The Gothic and Baroque town hall is a building with a complicated 700-year history. The building has retained clear accumulation of stylish structures, which evidences six historical stages/phases of alterations. The reconstruction of the town hall in 1977-1986 was based on thorough historical and conservation studies. The reconstructed southern and northern Gothic gable-end façades are one of the most lavishly decorated in Poland.


The town hall is a complex building, the construction of which was divided into three stages implemented in the Middle Ages and as part of modern alterations. Chojna obtained an official city status before 1271. Soon afterwards, the first seat of the town council, the architectural form of which is unknown, was located in the north-western part of the market square. A part of the foundations under the eastern façade next to the northern corner and fragments of reveals of openings in the northern façade date back to that construction date back to that phase. The building was destroyed by fire in 1316.

The new building which was completed before 1366 was built as a result of extensions to the previous structure towards the south. The building was built on a rectangular floor plan, measured 38.30 m by 13.70 m, had a basement, two storeys, with a steeple along the axis of the south façade, and an entrance located in the northern part of the west façade. The interior featured an unrecognised layout, were covered with wooden ceilings. The basement ceiling was reinforced with a row of wooden posts. In the records dating from 1409, the structure is called “Cophuse - Merchant’s House”.

Between 1433 and 1461, the building was once again extended southwards by one bay, i.e., by 9.30 m, and was enclosed with a new façade with lavish decorations. The basement was covered with cross-rib vaulting. At the end of this construction stage, the north façade was redecorated. The entrances to the interior were located on the axes of the gable-end façades (northern and southern façades). The lower parts of longitudinal façades obscured merchants’ booths. This stage of extension of the town hall is associated with the activities of the workshop of Hinrich Brunsberg. The works were completed in 1461. The added section was adapted to be used by the town council, and the building began to be called “town hall”.

In the 16th century, window openings and storeys forming part of the western façade were enlarged, and a steeple was built on the roof.

The forms of the town hall were changed significantly during the extensions in 1702. In that time, the walls of the first floor were demolished, but both Gothic gables were left. New walls were raised by about 1.5 m; the eastern and western façades were pierced by rectangular windows and plastered. The interior of the ground floor included a merchants’ hall; a meeting room of the town council and a number of smaller rooms connected to the corridor extending along the western wall were created on the ground floor next to the northern end of the building.

The building underwent complete renovation in the first quarter of the 19th century. During that time, administrative rooms were created on the ground floor, the shape of the windows in the eastern and northern façades were changed to rectangular, and merchants’ booths were removed from the area in front of the east façade. The works undertaken in 1883 included regothicisation of both gable-end façades of the town hall, which involved restoring the pointed-arch form of windows, friezes and portals. At the same time, longer façades were renovated. Minor renovations were carried out in the interwar period. In 1918, the joinery of the northern portal was replaced, and in 1925 the portal was bricked up.

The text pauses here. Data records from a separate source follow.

(* ===== verification/Driver.v ===== *)
(** The script with its effects: [src/converted.py] as a whole, lines
    33-46 and 124-126 around the loop, and the drawing and display calls
    of the loop body (lines 81-82, 98, 104, 114-122).

    Every call the script makes to the camera, the console and the window
    is an [event], written to an output trace by a small writer monad
    [io] ([ret], [bind], [emit] and the notation [x <- m ;; k] of
    [io_scope]).  The answers of the camera are the list of reads, as in
    [Pipeline]; everything else the script calls returns nothing it uses.
    The drawing calls are recorded with their arguments (points, BGR
    colour, thickness); what they do to the pixels of [Frame] is OpenCV's
    rasterisation, not modelled, and [Frame] is not read again by the
    counting.  The state of the loop is computed by the definitions of
    [Pipeline] and [LineCounter]; the effectful definitions here emit the
    events around them, in the order of the source.  [blob_drawing],
    [is_imshow] and [frame_blobs] select what a whole run shows: the
    drawing events, the window updates, and the contours of a frame that
    pass the area filter. *)

From Stdlib Require Import ZArith List Lia Bool Ascii String QArith.
From S2P Require Import Prelude Config Image ChangeDetector Contours LineCounter Pipeline CounterSpec.
Import ListNotations.
Open Scope Z_scope.

(** ** Events *)

Definition point2 := (Z * Z)%type.

(** A BGR colour tuple. *)
Definition color := (Z * Z * Z)%type.

Inductive font := FONT_HERSHEY_SIMPLEX.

In 1945, the town hall was severely damaged. Detonations of explosives destroyed its southern part, ceilings between the storeys, and roof. The peripheral walls of the northern section and some of the basement ceilings have survived. The town hall laid in ruins until the 1970s. After the rubble had been removed from the structure, the basement ceilings and the surviving walls were secured. The project of reconstruction of the town hall provided for its reconstruction according to the state before the destruction in 1945, based on the iconography and preserved original fittings and decorations. The interior of the building was adapted to be used as the seat of a cultural centre and library. Research, design, construction and conservation works were carried out by the State Monuments Conservation Workshop (Polskie Pracownie Konserwacji Zabytków S.A.), branch in Szczecin. The structure was reconstructed in the Gothic style with Baroque elements in 1977-1986. Reconstruction of the original interior layout covered a two-aisle basement hall, where destroyed fragments of Gothic vaults were reconstructed. Today, it houses the “Ratuszowa” restaurant.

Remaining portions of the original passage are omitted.